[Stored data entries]

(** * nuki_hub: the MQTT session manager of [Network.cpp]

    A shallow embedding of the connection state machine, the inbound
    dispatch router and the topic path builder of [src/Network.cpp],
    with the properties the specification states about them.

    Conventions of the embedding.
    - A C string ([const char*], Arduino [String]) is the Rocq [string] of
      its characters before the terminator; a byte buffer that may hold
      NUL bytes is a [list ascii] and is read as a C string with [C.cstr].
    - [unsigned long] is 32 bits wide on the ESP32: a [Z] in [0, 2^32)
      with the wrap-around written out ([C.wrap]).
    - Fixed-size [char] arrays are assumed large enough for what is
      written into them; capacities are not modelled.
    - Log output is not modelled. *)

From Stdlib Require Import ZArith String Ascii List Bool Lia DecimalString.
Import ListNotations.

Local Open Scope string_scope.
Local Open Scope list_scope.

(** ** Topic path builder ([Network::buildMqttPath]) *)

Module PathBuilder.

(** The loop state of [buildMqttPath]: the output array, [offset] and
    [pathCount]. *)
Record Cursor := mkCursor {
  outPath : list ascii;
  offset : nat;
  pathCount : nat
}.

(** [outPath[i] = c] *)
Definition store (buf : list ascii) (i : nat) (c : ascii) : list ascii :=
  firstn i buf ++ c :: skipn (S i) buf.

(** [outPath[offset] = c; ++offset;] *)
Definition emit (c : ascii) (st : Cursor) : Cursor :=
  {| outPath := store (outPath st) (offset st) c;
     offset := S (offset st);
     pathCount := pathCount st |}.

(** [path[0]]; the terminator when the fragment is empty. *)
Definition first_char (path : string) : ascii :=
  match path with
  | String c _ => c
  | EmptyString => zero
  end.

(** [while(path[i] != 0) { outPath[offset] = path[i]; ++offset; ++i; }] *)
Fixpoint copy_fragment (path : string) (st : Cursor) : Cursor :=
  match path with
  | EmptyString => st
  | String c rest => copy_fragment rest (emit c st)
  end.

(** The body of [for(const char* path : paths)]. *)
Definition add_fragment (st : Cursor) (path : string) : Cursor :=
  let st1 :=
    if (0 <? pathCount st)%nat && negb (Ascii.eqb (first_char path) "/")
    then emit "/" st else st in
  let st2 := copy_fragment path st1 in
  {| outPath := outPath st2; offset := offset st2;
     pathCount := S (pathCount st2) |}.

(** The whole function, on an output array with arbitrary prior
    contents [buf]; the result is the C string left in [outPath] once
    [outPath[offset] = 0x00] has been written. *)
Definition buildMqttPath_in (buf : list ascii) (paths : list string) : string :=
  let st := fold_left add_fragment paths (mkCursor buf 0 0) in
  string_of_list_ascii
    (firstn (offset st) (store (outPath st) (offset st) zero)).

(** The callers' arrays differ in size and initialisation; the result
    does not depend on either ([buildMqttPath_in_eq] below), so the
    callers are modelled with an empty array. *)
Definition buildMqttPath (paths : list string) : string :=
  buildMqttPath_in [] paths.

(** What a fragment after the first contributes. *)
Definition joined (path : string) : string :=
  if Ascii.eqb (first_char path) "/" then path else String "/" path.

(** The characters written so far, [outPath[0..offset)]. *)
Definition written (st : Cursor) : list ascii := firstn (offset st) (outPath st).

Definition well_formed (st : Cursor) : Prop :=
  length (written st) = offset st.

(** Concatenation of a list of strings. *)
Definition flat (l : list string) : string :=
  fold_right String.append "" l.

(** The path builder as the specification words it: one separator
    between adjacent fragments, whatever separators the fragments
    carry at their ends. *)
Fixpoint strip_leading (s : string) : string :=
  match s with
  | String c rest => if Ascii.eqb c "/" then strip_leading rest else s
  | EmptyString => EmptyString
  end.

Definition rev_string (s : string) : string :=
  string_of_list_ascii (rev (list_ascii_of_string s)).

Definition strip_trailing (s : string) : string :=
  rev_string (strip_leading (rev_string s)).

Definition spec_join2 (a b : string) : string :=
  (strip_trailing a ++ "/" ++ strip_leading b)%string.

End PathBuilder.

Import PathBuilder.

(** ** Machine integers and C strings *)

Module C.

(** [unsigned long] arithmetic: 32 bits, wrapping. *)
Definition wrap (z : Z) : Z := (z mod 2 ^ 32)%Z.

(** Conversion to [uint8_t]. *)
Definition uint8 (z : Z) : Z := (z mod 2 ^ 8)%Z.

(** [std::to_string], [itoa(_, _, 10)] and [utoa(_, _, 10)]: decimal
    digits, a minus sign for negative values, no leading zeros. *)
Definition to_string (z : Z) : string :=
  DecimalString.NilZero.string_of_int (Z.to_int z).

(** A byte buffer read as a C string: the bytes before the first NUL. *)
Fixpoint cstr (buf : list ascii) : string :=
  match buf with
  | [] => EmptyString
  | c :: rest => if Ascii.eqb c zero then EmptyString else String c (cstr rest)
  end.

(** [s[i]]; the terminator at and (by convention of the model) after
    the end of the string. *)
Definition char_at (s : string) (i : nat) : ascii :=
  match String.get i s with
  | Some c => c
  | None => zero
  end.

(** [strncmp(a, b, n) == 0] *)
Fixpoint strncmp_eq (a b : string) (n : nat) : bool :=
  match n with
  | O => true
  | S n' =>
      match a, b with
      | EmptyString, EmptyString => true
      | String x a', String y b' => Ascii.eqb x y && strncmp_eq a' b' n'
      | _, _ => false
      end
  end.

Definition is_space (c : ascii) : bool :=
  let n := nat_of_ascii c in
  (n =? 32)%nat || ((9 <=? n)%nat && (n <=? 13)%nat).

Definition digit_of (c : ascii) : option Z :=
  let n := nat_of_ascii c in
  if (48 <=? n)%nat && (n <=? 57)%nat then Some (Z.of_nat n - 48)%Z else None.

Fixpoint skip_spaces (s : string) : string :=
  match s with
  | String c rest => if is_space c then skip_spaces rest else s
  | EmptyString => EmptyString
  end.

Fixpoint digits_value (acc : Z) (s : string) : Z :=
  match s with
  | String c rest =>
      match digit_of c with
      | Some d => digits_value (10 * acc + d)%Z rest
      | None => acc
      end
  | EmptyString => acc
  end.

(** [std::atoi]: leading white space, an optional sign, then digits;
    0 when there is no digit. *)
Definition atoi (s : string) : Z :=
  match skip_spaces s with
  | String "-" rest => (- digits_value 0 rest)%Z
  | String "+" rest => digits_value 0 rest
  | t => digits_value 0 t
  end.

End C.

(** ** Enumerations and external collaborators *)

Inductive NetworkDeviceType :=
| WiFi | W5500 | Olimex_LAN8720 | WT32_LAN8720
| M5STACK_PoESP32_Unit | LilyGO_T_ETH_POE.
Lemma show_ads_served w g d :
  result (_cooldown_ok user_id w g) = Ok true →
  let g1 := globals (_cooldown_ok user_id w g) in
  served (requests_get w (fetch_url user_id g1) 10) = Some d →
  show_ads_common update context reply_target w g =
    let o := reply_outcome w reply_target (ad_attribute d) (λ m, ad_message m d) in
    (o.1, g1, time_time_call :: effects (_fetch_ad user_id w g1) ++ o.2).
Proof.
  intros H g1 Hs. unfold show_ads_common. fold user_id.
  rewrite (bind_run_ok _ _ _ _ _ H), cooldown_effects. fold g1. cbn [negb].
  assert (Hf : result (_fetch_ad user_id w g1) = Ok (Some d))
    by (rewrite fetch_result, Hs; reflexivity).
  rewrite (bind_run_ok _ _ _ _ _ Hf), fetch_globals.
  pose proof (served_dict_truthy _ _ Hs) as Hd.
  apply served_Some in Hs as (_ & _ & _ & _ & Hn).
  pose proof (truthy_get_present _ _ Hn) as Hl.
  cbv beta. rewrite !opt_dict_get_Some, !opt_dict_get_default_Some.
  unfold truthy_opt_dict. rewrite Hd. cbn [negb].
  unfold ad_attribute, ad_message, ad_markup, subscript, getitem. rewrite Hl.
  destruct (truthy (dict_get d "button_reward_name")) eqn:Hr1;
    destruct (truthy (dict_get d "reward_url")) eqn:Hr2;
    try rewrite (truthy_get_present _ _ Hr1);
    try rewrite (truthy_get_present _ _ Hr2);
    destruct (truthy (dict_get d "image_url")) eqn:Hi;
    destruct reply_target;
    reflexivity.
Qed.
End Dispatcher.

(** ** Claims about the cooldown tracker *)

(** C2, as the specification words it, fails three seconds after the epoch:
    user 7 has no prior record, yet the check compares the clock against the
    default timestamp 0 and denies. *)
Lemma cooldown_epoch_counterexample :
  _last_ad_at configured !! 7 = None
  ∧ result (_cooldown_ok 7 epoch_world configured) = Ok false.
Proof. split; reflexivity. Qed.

WHAT IS REQUIRED: Copy every line above in which the string "None" shows up.

RESULT OF THE TASK:
  | None => zero
  if (48 <=? n)%nat && (n <=? 57)%nat then Some (Z.of_nat n - 48)%Z else None.
      | None => acc
  _last_ad_at configured !! 7 = None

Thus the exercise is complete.